(** What [GetOrCreatePlayerId] answers, and the accounts it leaves. *)
Lemma GetOrCreatePlayerId_speaks (w0 : World) s g account :
  let acc0 := w_account_players w0 in
  triple (fun w => exists acc, acc0 ⊆ acc /\ speaks_as s g acc w)
    (fun w => w = w0 /\ speaks_as s g acc0 w) (GetOrCreatePlayerId account : M Z)
    (fun p w => exists acc, (acc0 ⊆ acc /\ acc !! login_key w0 account = Some p) /\ speaks_as s g acc w).
Proof.
  cbn zeta. set (acc0 := w_account_players w0). unfold GetOrCreatePlayerId.
  apply triple_bind with (R := fun key w => key = login_key w0 account /\ speaks_as s g acc0 w).
  { unfold login_key. case_bool_decide; [|apply triple_ret; by intros w [_ Hw]].
    intros w [-> Hw]. by split. }
  intros key. apply triple_pull. intros ->. apply triple_reads_bind. intros [p|].
  { apply triple_ret. intros w [Hw Hk]. exists acc0. split; [|done]. split; [done|].
    destruct Hw as (_ & _ & Ha). unfold acc0 in *. by rewrite Ha in Hk. }
  apply triple_bind with (R := fun _ w => acc0 !! login_key w0 account = None /\ speaks_as s g acc0 w).
  { intros w [Hw Hk]. cbn. destruct Hw as (? & ? & Ha). rewrite Ha in Hk. by split. }
  intros p. apply triple_pull. intros Hnone. set (acc := <[login_key w0 account := p]> acc0).
  assert (Hsub : acc0 ⊆ acc) by by apply insert_subseteq.
  apply triple_weaken with (T := speaks_as s g acc) (P := speaks_as s g acc0) (Q := fun p' w => p' = p /\ speaks_as s g acc w);
    [|done| |by intros w; exists acc].
  2: { intros ? w [-> Hw]. exists acc. split; [|done]. split; [done|]. unfold acc. apply lookup_insert_eq. }
  apply triple_bind with (R := fun _ => speaks_as s g acc).
  { apply triple_writes. intros w (Hg & Hs & Ha). split_and!; [done|done|]. cbn. by rewrite Ha. }
  intros ?. apply triple_bind with (R := fun _ => speaks_as s g acc); [keeps_tac|]. intros ctx.
  apply triple_bind with (R := fun _ => speaks_as s g acc); [keeps_tac|]. intros ?. by apply triple_ret.
Qed.

(** Afterwards a session speaks for who it did, or for a player the packet names. *)
Definition outcome_of (w0 : World) (s : Z) (packet : Packet) g (r : result unit) (w' : World) : Prop :=
  exists acc, w_account_players w0 ⊆ acc
    /\ (speaks_as s g acc w' \/ exists p, entitled w0 packet w' p /\ speaks_as s (rebound s p g) acc w')
    /\ (r = Ok tt -> forall p, entitled w0 packet w' p -> speaks_as s (rebound s p g) acc w')
    /\ (r = Ok tt -> msg_id packet = MSG_LOGIN_REQ -> is_Some (parse_login packet) ->
        exists p, entitled w0 packet w' p).

Definition outcomes (w0 : World) (s : Z) (packet : Packet) (m : M unit) : Prop :=
  forall g, speaks_as s g (w_account_players w0) w0 -> outcome_of w0 s packet g (m w0).1 (m w0).2.

(** A handler that keeps the players, for a packet that entitles to none. *)
Lemma outcomes_keeps (w0 : World) s packet (m : M unit) :
  (forall w' p, ~ entitled w0 packet w' p) -> ~ (msg_id packet = MSG_LOGIN_REQ /\ is_Some (parse_login packet)) ->
  (forall g acc, keeps (speaks_as s g acc) m) -> outcomes w0 s packet m.
Proof.
  intros Hn Hl Hm g Hg. exists (w_account_players w0). split_and!; [done|left| |tauto].
  - by apply (keeps_run _ m w0 (Hm _ _)).
  - intros _ p Hp. by destruct (Hn _ _ Hp).
Qed.

Lemma HandleLogin_outcomes (w0 : World) s packet :
  msg_id packet = MSG_LOGIN_REQ -> outcomes w0 s packet (HandleLogin (Some s) packet : M unit).
Proof.
  intros Hid. destruct (parse_login packet) as [[account token]|] eqn:Hp.
  2: { apply outcomes_keeps.
       - intros w' p [[_ (? & ? & Hc & _)]|[Hc _]]; [by rewrite Hp in Hc|by rewrite Hid in Hc].
       - rewrite Hp. by intros [_ []].
       - intros g acc. unfold HandleLogin. rewrite Hp. keeps_tac. }
  intros g Hg. set (acc0 := w_account_players w0) in *. set (key := login_key w0 account).
  assert (Hent : forall w' p, entitled w0 packet w' p <-> w_account_players w' !! key = Some p).
  { intros w' p. unfold entitled. rewrite Hid, Hp. split.
    - intros [(_ & ? & ? & [= <- <-] & ?)|[Hc _]]; [done|discriminate].
    - intros Hk. left. split; [done|]. by exists account, token. }
  assert (H : triple (fun w => exists acc, acc0 ⊆ acc /\ (speaks_as s g acc w
                        \/ exists p, acc !! key = Some p /\ speaks_as s (rebound s p g) acc w))
                (fun w => w = w0 /\ speaks_as s g acc0 w) (HandleLogin (Some s) packet : M unit)
                (fun _ w => exists acc p, (acc0 ⊆ acc /\ acc !! key = Some p) /\ speaks_as s (rebound s p g) acc w)).
  { unfold HandleLogin. rewrite Hp. eapply triple_bind.
    { eapply triple_weaken; [apply (GetOrCreatePlayerId_speaks w0 s g account)|done|by intros ? w H; exact H|].
      intros w (acc & ? & ?). exists acc. auto. }
    intros p w (acc & [Hsub Hk] & Hw). revert w Hw.
    apply (triple_weaken (fun w => speaks_as s g acc w \/ speaks_as s (rebound s p g) acc w) _
             (speaks_as s g acc) _ _ (fun _ => speaks_as s (rebound s p g) acc)); [|done| |].
    2: { intros _ w Hw. by exists acc, p. }
    2: { intros w [Hw|Hw]; exists acc; (split; [done|]); [by left|right; by exists p]. }
    assert (Hold : forall A (m : M A), keeps (speaks_as s g acc) m ->
      triple (fun w => speaks_as s g acc w \/ speaks_as s (rebound s p g) acc w) (speaks_as s g acc) m (fun _ => speaks_as s g acc)).
    { intros A m Hm. eapply triple_weaken; [exact Hm|done|done|by left]. }
    assert (Hnew : forall (m : M unit), keeps (speaks_as s (rebound s p g) acc) m ->
      triple (fun w => speaks_as s g acc w \/ speaks_as s (rebound s p g) acc w)
        (speaks_as s (rebound s p g) acc) m (fun _ => speaks_as s (rebound s p g) acc)).
    { intros m Hm. eapply triple_weaken; [exact Hm|done|done|by right]. }
    eapply triple_bind; [apply Hold; keeps_tac|]. intros tok.
    eapply triple_bind; [apply Hold; keeps_tac|]. intros ?.
    eapply triple_bind; [apply Hold; keeps_tac|]. intros ctx.
    eapply triple_bind; [apply Hold; keeps_tac|]. intros ?.
    eapply triple_bind; [apply speaks_Bind|]. intros ?. apply Hnew. keeps_tac. }
  specialize (H w0 (conj eq_refl Hg)).
  destruct ((HandleLogin (Some s) packet : M unit) w0) as [[[]|e] w']; cbn [fst snd].
  - destruct H as (acc & p & [Hsub Hk] & Hw). exists acc. pose proof Hw as (_ & _ & Ha).
    assert (Hep : entitled w0 packet w' p) by (apply Hent; by rewrite Ha).
    split_and!; [done|right; by exists p| |intros; by exists p].
    intros _ q Hq%Hent. rewrite Ha, Hk in Hq. by injection Hq as <-.
  - destruct H as (acc & Hsub & Hw). exists acc. split_and!; [done| |done|done].
    destruct Hw as [Hw|(p & Hk & Hw)]; [by left|]. right. exists p. split; [|done].
    apply Hent. by destruct Hw as (_ & _ & ->).
Qed.

Lemma HandleReconnect_outcomes (w0 : World) s packet :
  msg_id packet = MSG_RECONNECT_REQ -> outcomes w0 s packet (HandleReconnect (Some s) packet : M unit).
Proof.
  intros Hid. assert (Hlog : ~ (msg_id packet = MSG_LOGIN_REQ /\ is_Some (parse_login packet))).
  { rewrite Hid. by intros [? _]. }
  destruct (parse_reconnect packet) as [[p token]|] eqn:Hp.
  2: { apply outcomes_keeps; [|done|].
       - intros w' q [[Hc _]|[_ (? & Hc & _)]]; [by rewrite Hid in Hc|by rewrite Hp in Hc].
       - intros g acc. unfold HandleReconnect. rewrite Hp. keeps_tac. }
  assert (Hent : forall w' q, entitled w0 packet w' q -> q = p /\ w_session_tokens w0 !! p = Some token).
  { intros w' q [[Hc _]|[_ (tok & Hc & Ht)]]; [by rewrite Hid in Hc|]. rewrite Hp in Hc. by injection Hc as -> ->. }
  intros g Hg. set (acc0 := w_account_players w0) in *.
  assert (H : triple (fun w => speaks_as s g acc0 w
                  \/ w_session_tokens w0 !! p = Some token /\ speaks_as s (rebound s p g) acc0 w)
      (fun w => w = w0 /\ speaks_as s g acc0 w) (HandleReconnect (Some s) packet : M unit)
      (fun _ w => w_session_tokens w0 !! p = Some token /\ speaks_as s (rebound s p g) acc0 w
                  \/ w_session_tokens w0 !! p <> Some token /\ speaks_as s g acc0 w)).
  { unfold HandleReconnect. rewrite Hp. apply triple_reads_bind. intros saved. case_bool_decide as Htok; cbn [negb].
    - apply triple_pre with (P := fun w => w_session_tokens w0 !! p = Some token /\ speaks_as s g acc0 w);
        [|by intros w [[-> Hw] ->]]. apply triple_pull. intros Ht.
      eapply triple_bind; [apply speaks_Bind|]. intros ?.
      eapply triple_weaken with (T := speaks_as s (rebound s p g) acc0) (P := speaks_as s (rebound s p g) acc0)
        (Q := fun _ => speaks_as s (rebound s p g) acc0); [keeps_tac|done|auto..].
    - apply triple_pre with (P := fun w => w_session_tokens w0 !! p <> Some token /\ speaks_as s g acc0 w);
        [|intros w [[-> Hw] Hs]; by rewrite <- Hs in Htok]. apply triple_pull. intros Ht.
      eapply triple_weaken with (T := speaks_as s g acc0) (P := speaks_as s g acc0)
        (Q := fun _ => speaks_as s g acc0); [keeps_tac|done|auto..]. }
  specialize (H w0 (conj eq_refl Hg)).
  destruct ((HandleReconnect (Some s) packet : M unit) w0) as [[[]|e] w']; cbn [fst snd]; exists acc0.
  - destruct H as [[Htok H]|[Htok H]].
    + assert (He : entitled w0 packet w' p) by (right; split; [done|]; by exists token).
      split_and!; [done|right; by exists p| |tauto]. by intros _ q [-> _]%Hent.
    + split_and!; [done|by left| |tauto]. by intros _ q [_ ?]%Hent.
  - split_and!; [done| |done|done]. destruct H as [H|[Htok H]]; [by left|right]. exists p. split; [|done].
    right. split; [done|]. by exists token.
Qed.

Lemma dispatcher_handler id (h : Handler (proc := M)) :
  dispatcher (proc := M) !! id = Some h ->
  (id = MSG_LOGIN_REQ /\ h = HandleLogin) \/ (id = MSG_RECONNECT_REQ /\ h = HandleReconnect)
  \/ (id <> MSG_LOGIN_REQ /\ id <> MSG_RECONNECT_REQ
      /\ forall s p g acc, keeps (speaks_as s g acc) (h (Some s) p)).
Proof.
  unfold dispatcher, Rank_RegisterHandlers, Room_RegisterHandlers, Match_RegisterHandlers,
    Login_RegisterHandlers, RegisterHandler, handlers. intros Hh.
  repeat (rewrite (lookup_insert (M := gmap Z)) in Hh; case_decide; [simplify_eq;
    first [by left | by right; left | right; right; split; [done|]; split; [done|]; intros s p g acc; keeps_tac]|]).
  by rewrite (lookup_empty (M := gmap Z)) in Hh.
Qed.

Lemma Dispatch_spoken (w : World) s packet r w' :
  is_Some (w_sessions w !! s) -> (Dispatch dispatcher (Some s) packet : M unit) w = (r, w') ->
  spoken w s packet r w'.
Proof.
  intros Hs Hrun. set (g := PlayerId (w_sessions w)).
  assert (H : outcome_of w s packet g r w').
  { change r with (r, w').1. change w' with (r, w').2 at 2. rewrite <- Hrun.
    assert (outcomes w s packet (Dispatch dispatcher (Some s) packet : M unit)) as Hd; [|by apply Hd].
    unfold Dispatch. destruct (dispatcher !! msg_id packet) as [h|] eqn:Hh.
    - apply dispatcher_handler in Hh as [[Hid ->]|[[Hid ->]|(Hl & Hr & Hk)]];
        [by apply HandleLogin_outcomes|by apply HandleReconnect_outcomes|].
      apply outcomes_keeps; [by intros ? ? [[? _]|[? _]]|by intros [? _]|]. intros g' acc. apply Hk.
    - apply outcomes_keeps; [| |intros; apply inv_ret].
      + intros ? ? [[Hc _]|[Hc _]]; rewrite Hc in Hh; discriminate Hh.
      + intros [Hc _]. rewrite Hc in Hh. discriminate Hh. }
  destruct H as (acc & Hsub & Hself & Hdone & Hlogin).
  assert (Hat : forall p, speaks_as s (rebound s p g) acc w' -> PlayerId (w_sessions w') s = p).
  { intros p [Hw _]. rewrite Hw. unfold rebound. by rewrite decide_True. }
  split.
  - intros s' Hne. destruct Hself as [[Hw _]|(p & _ & [Hw _])]; rewrite Hw; [done|]. unfold rebound. by rewrite decide_False.
  - intros k p Hk. assert (w_account_players w' = acc) as ->.
    { by destruct Hself as [(_ & _ & ?)|(? & _ & (_ & _ & ?))]. }
    by eapply lookup_weaken.
  - destruct Hself as [[Hw _]|(p & He & Hw)]; [left; apply Hw|right]. by rewrite (Hat p Hw).
  - intros account token Hr Hid Hp. destruct (Hlogin Hr Hid) as [p He]; [by rewrite Hp|].
    rewrite (Hat p (Hdone Hr p He)). destruct He as [(_ & ? & ? & Hp' & Hk)|[Hc _]]; [|by rewrite Hid in Hc].
    rewrite Hp in Hp'. by injection Hp' as <- <-.
  - intros p token Hr Hid Hp Htok. apply Hat, Hdone; [done|]. right. split; [done|]. by exists token.
Qed.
****************************************
Task directions:
Produce only the lines from the line containing "intros Hid. destruct" through the line containing "- intros Hk.", inclusive of both, exactly as they stand in the entries above.

Task answer:
  intros Hid. destruct (parse_login packet) as [[account token]|] eqn:Hp.
  2: { apply outcomes_keeps.
       - intros w' p [[_ (? & ? & Hc & _)]|[Hc _]]; [by rewrite Hp in Hc|by rewrite Hid in Hc].
       - rewrite Hp. by intros [_ []].
       - intros g acc. unfold HandleLogin. rewrite Hp. keeps_tac. }
  intros g Hg. set (acc0 := w_account_players w0) in *. set (key := login_key w0 account).
  assert (Hent : forall w' p, entitled w0 packet w' p <-> w_account_players w' !! key = Some p).
  { intros w' p. unfold entitled. rewrite Hid, Hp. split.
    - intros [(_ & ? & ? & [= <- <-] & ?)|[Hc _]]; [done|discriminate].
    - intros Hk. left. split; [done|]. by exists account, token. }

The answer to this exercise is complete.